Entertainment Magazine

Ghosts of Mississippi

Posted on the 01 August 2014 by Christopher Saunders
Ghosts of MississippiRob Reiner's Ghosts of Mississippi (1996) probes a sensational real-life murder case with the wit and insight of an NBC movie-of-the-week. Stanley Kramer would beam pridefully at its tone-deaf self-importance.
Jackson, Mississippi's Assistant DA Bobby DeLaughter (Alec Baldwin) meets Myrlie Evers (Whoopi Goldberg), widow of slain Civil Rights Leader Medgar Evers (James Pickens Jr.). Though decades have passed since her husband's 1963 murder, Myrlie's determined to reopen the case. Two all-white juries cleared Byron De La Beckwith (James Woods), despite material evidence and Beckwith's own boasting. DeLaughter faces a daunting task: witnesses are dead or scattered, evidence destroyed, the public hostile. Yet DeLaughter won't rest until he brings Beckwith to justice.
White guilt dramas proliferated in the '90s, less about racism's impact than how bad liberals feel about it. Ghosts of Mississippi boasts the endorsement of Medgar Evers' family (several making cameos) yet reduces Evers to a barely-glimpsed symbol. How can we like Evers when we've only met him vomiting blood? And the angelic Myrlie is less justice-seeker than moral compass, spurring DeLaughter on his righteous quest. Unlike our Caucasian heroes, Ghosts's black characters earn pity rather than respect.
Ghosts tries for a nuanced picture of modern Mississippi, still wrestling with its Jim Crow past.
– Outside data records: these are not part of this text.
(* ===== verification/Ring.v ===== *)
(** * Ring buffers and the bounded-queue interface

    The kernel keeps its queues in circular arrays: the two directions of an
    IPC channel and pipes count their elements, the keyboard, event, gesture,
    terminal, window and TCP queues tell full from empty by leaving one slot
    free.  [window] is the part of the array that holds the queue; [Fifo]
    states what every such queue promises, and [fifo_trace] is the
    consequence clients use: what comes out is what went in, in order. *)

From S2P Require Import Prelude.

(** ** The occupied part of a circular array *)

(** The [n] elements from index [start] on, modulo [N]. *)
Definition window {A : Type} (N : Z) (buf : Z -> A) (start n : Z) : list A :=
  map (fun i => buf ((start + i) mod N)) (seqZ 0 n).

Section window.
Context {A : Type} (N : Z).
Implicit Types (buf : Z -> A) (x : A).

Lemma window_length buf start n : length (window N buf start n) = Z.to_nat n.
Proof. unfold window. by rewrite length_map, length_seqZ. Qed.

Lemma window_nil buf start : window N buf start 0 = [].
Proof. done. Qed.

Lemma window_ext buf buf' start n :
  (forall i, 0 <= i < n -> buf ((start + i) mod N) = buf' ((start + i) mod N)) ->
  window N buf start n = window N buf' start n.
Proof.
  intros H. unfold window. apply map_ext_in. intros i Hi.
  apply list_elem_of_In, elem_of_seqZ in Hi. apply H. lia.
Qed.

Lemma window_mod buf start n : window N buf (start mod N) n = window N buf start n.
Proof. unfold window. apply map_ext. intros i. by rewrite Zplus_mod_idemp_l. Qed.

Lemma window_snoc buf start n :
  0 <= n -> window N buf start (n + 1) = window N buf start n ++ [buf ((start + n) mod N)].
Proof.
  intros Hn. unfold window. by rewrite seqZ_app, map_app by lia.
Qed.

Lemma window_cons buf start n :
  0 < n -> window N buf start n = buf (start mod N) :: window N buf ((start + 1) mod N) (n - 1).
Proof.
  intros Hn. rewrite window_mod. unfold window. rewrite seqZ_cons by lia. cbn.
  rewrite Z.add_0_r. f_equal. replace (Z.pred n) with (n - 1) by lia.
  replace (Z.succ 0) with (1 + 0) by lia. rewrite <- (fmap_add_seqZ 1 0), map_map.
  apply map_ext. intros i. f_equal. f_equal. lia.
Qed.

(** Storing behind the window leaves the window alone while it is not full. *)
Lemma window_store buf start n x :
  0 <= n < N -> window N buf.[(start + n) mod N <- x] start n = window N buf start n.
Proof.
  intros Hn. apply window_ext. intros i Hi. apply upd_ne.
  intros E. assert ((start + n) mod N - (start + i) mod N = 0) as E' by lia.
  assert ((n - i) mod N = 0) as Hz.
  { replace (n - i) with ((start + n) - (start + i)) by lia. rewrite Zminus_mod, E'. done. }
  rewrite Z.mod_small in Hz by lia. lia.
Qed.

Lemma window_push buf start n x :
  0 <= n < N -> window N buf.[(start + n) mod N <- x] start (n + 1) = window N buf start n ++ [x].
Proof. intros Hn. by rewrite window_snoc, upd_eq, window_store by lia. Qed.
End window.

(** ** Bounded queues *)

Class Fifo (Q A : Type) := {
  fifo_ok : Q -> Prop;
  fifo_contents : Q -> list A;
  fifo_cap : Z;
  fifo_put : A -> Q -> bool * Q;
  fifo_take : Q -> option A * Q
}.

(** [put] accepts an element exactly while there is room, at the end; [take]
    removes the first element, if there is one. *)
Class FifoLaws (Q A : Type) `{Fifo Q A} := {
  fifo_put_ok x q : fifo_ok q -> fifo_ok (snd (fifo_put x q));
  fifo_put_accepts x q : fifo_ok q ->
    fst (fifo_put x q) = (Z.of_nat (length (fifo_contents q)) <? fifo_cap);
  fifo_put_contents x q : fifo_ok q -> fifo_contents (snd (fifo_put x q)) =
    fifo_contents q ++ (if fst (fifo_put x q) then [x] else []);
  fifo_take_ok q : fifo_ok q -> fifo_ok (snd (fifo_take q));
  fifo_take_first q : fifo_ok q -> fst (fifo_take q) = head (fifo_contents q);
  fifo_take_contents q : fifo_ok q -> fifo_contents (snd (fifo_take q)) = tail (fifo_contents q)
}.

Inductive fifo_op (A : Type) := Put (x : A) | Take.
Arguments Put {A} x.
Arguments Take {A}.

(** The elements accepted and the elements delivered by a run of calls. *)
Fixpoint fifo_run {Q A} `{Fifo Q A} (ops : list (fifo_op A)) (q : Q) : list A * list A * Q :=
  match ops with
  | [] => ([], [], q)
  | Put x :: ops =>
      let '(accepted, delivered, q') := fifo_run ops (snd (fifo_put x q)) in
      ((if fst (fifo_put x q) then [x] else []) ++ accepted, delivered, q')
  | Take :: ops =>
      let '(accepted, delivered, q') := fifo_run ops (snd (fifo_take q)) in
      (accepted, option_list (fst (fifo_take q)) ++ delivered, q')
  end.

Section laws.
Context {Q A : Type} `{FifoLaws Q A}.

Lemma fifo_take_split (q : Q) : fifo_ok q ->
  fifo_contents q = option_list (fst (fifo_take q)) ++ fifo_contents (snd (fifo_take q)).
Proof.
  intros Hq. rewrite fifo_take_first, fifo_take_contents by done.
  by destruct (fifo_contents q).
Qed.

(** Nothing is lost, duplicated or reordered: what was in the queue and what
    it accepted is what it delivered and what it still holds. *)
Lemma fifo_trace ops (q : Q) : fifo_ok q ->
  let '(accepted, delivered, q') := fifo_run ops q in
  fifo_ok q' /\ fifo_contents q ++ accepted = delivered ++ fifo_contents q'.
Proof.
  revert q. induction ops as [|[x|] ops IH]; intros q Hq; cbn [fifo_run].
  - by rewrite app_nil_r.
  - specialize (IH _ (fifo_put_ok x q Hq)). pose proof (fifo_put_contents x q Hq) as E.
    destruct (fifo_run ops (snd (fifo_put x q))) as [[acc del] q']. destruct IH as [Hok IH].
    split; [done|]. by rewrite <- IH, E, app_assoc.
  - specialize (IH _ (fifo_take_ok q Hq)). pose proof (fifo_take_split q Hq) as E.
    destruct (fifo_run ops (snd (fifo_take q))) as [[acc del] q']. destruct IH as [Hok IH].
    split; [done|]. by rewrite E, <- !app_assoc, IH.
Qed.
End laws.

(** ** Rings that leave one slot free

    [wr] is the index of the next store and [rd] of the next load; the queue
    is full when [wr + 1] meets [rd]. *)

Definition ring_next (N i : Z) : Z := (i + 1) mod N.
Definition ring_used (N wr rd : Z) : Z := (wr - rd) mod N.
Definition ring_queue {A : Type} (N : Z) (buf : Z -> A) (wr rd : Z) : list A :=
  window N buf rd (ring_used N wr rd).

Section open_ring.
Context {A : Type} (N wr rd : Z) (HN : 1 < N) (Hwr : 0 <= wr < N) (Hrd : 0 <= rd < N).
Implicit Types (buf : Z -> A).

Lemma ring_full_iff : ring_next N wr = rd <-> ring_used N wr rd = N - 1.
Proof.
  unfold ring_next, ring_used. destruct (decide (rd <= wr)).
  - rewrite (Z.mod_small (wr - rd)) by lia. destruct (decide (wr + 1 = N)) as [E|].
    + rewrite E, Z.mod_same by lia. lia.
    + rewrite Z.mod_small by lia. lia.
  - rewrite (Z.mod_small (wr + 1)) by lia.
    replace (wr - rd) with (wr - rd + N + -1 * N) by lia. rewrite Z.mod_add, Z.mod_small by lia. lia.
Qed.

Lemma ring_used_range : 0 <= ring_used N wr rd < N.
Proof. apply Z.mod_pos_bound. lia. Qed.

Lemma ring_used_zero : ring_used N wr rd = 0 <-> wr = rd.
Proof.
  unfold ring_used. split; [|intros ->; by rewrite Z.sub_diag].
  intros H. rewrite Z.mod_divide in H by lia. destruct H as [k Hk].
  assert (k <= -1 \/ k = 0 \/ 1 <= k) as [?|[->|?]] by lia; nia.
Qed.

Lemma ring_end : (rd + ring_used N wr rd) mod N = wr.
Proof.
  unfold ring_used. rewrite Zplus_mod_idemp_r. replace (rd + (wr - rd)) with wr by lia.
  apply Z.mod_small. lia.
Qed.

Lemma ring_next_range i : 0 <= ring_next N i < N.
Proof. apply Z.mod_pos_bound. lia. Qed.

Lemma ring_used_put : ring_next N wr <> rd -> ring_used N (ring_next N wr) rd = ring_used N wr rd + 1.
Proof.
  intros Hf. rewrite ring_full_iff in Hf. pose proof ring_used_range.
  assert (ring_used N (ring_next N wr) rd = (ring_used N wr rd + 1) mod N) as ->.
  { unfold ring_used, ring_next. rewrite Zplus_mod_idemp_l, Zminus_mod_idemp_l. f_equal. lia. }
  apply Z.mod_small. lia.
Qed.

Lemma ring_used_take : wr <> rd -> ring_used N wr (ring_next N rd) = ring_used N wr rd - 1.
Proof.
  intros He. rewrite <- ring_used_zero in He. pose proof ring_used_range.
  assert (ring_used N wr (ring_next N rd) = (ring_used N wr rd - 1) mod N) as ->.
  { unfold ring_used, ring_next. rewrite Zminus_mod_idemp_r, Zminus_mod_idemp_l. f_equal. lia. }
  apply Z.mod_small. lia.
Qed.

Lemma ring_queue_length buf : Z.of_nat (length (ring_queue N buf wr rd)) = ring_used N wr rd.
Proof. unfold ring_queue. rewrite window_length. pose proof ring_used_range. lia. Qed.

Lemma ring_queue_nil buf : wr = rd -> ring_queue N buf wr rd = [].
Proof. intros E. unfold ring_queue. by rewrite (proj2 ring_used_zero E). Qed.

Lemma ring_queue_put buf x :
  ring_next N wr <> rd ->
  ring_queue N buf.[wr <- x] (ring_next N wr) rd = ring_queue N buf wr rd ++ [x].
Proof.
  intros Hf. unfold ring_queue. rewrite ring_used_put by done. rewrite ring_full_iff in Hf.
  pose proof ring_used_range as Hr. rewrite <- (window_push N buf rd _ x Hr). by rewrite ring_end.
Qed.

Lemma ring_queue_take buf :
  wr <> rd -> ring_queue N buf wr rd = buf rd :: ring_queue N buf wr (ring_next N rd).
Proof.
  intros He. unfold ring_queue. rewrite ring_used_take by done. rewrite <- ring_used_zero in He.
  pose proof ring_used_range. rewrite (window_cons N) by lia.
  by rewrite (Z.mod_small rd) by lia.
Qed.
End open_ring.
But "nuance" means stratifying whites between frightful bigots and do-gooding scalawags. DeLaughter nobly endures family turmoil, racist slurs and an indifferent boss (Craig T. Nelson). He even trades his bitchy wife (Virginia Madsen) in for a new model (Susanna Thompson), who's not only nicer but more progressive! DeLaughter's so blandly wholesome that we nearly side with the bigots. Beckwith's a repulsive monster, but at least he has a personality.
Reiner and writer Lewis Colick construct Ghosts with deadly predictability. Never mind the blunt speeches: DeLaughter explaining racism to his children is no worse than Gregory Peck's antisemitism lecture in Gentleman's Agreement. Other scenes play like a checklist: rednecks menacing DeLaughter's kids? Our hero considers quitting? Impassioned courtroom summations? These seem especially close to Oliver Stone's JFK, though their stink emanates from fifty years of message movies.
Alec Baldwin fumbles his Southern accent but retains bland likeability. Whoopi Goldberg gives a graceful, dignified turn that almost redeems a poorly-conceived character. James Woods relishes his irredeemable bigot, playing his trademark snide nastiness to the hilt. Ghosts boasts an impressive character ensemble: William H. Macy as DeLaughter's assistant; Diane Ladd as his bigoted mother-in-law; Brock Peters as Myrlie's second husband; television stalwarts Terry O'Quinn, Bill Smitrovich and Jerry Hardin in bit parts.
Ghosts of Mississippi fumbles a fascinating topic. Through its modern-day setting, it can only evoke the Civil Rights Movement secondhand. Eschewing the immediacy of Evers' life and struggles, Ghost provides only safe, pedestrian drama.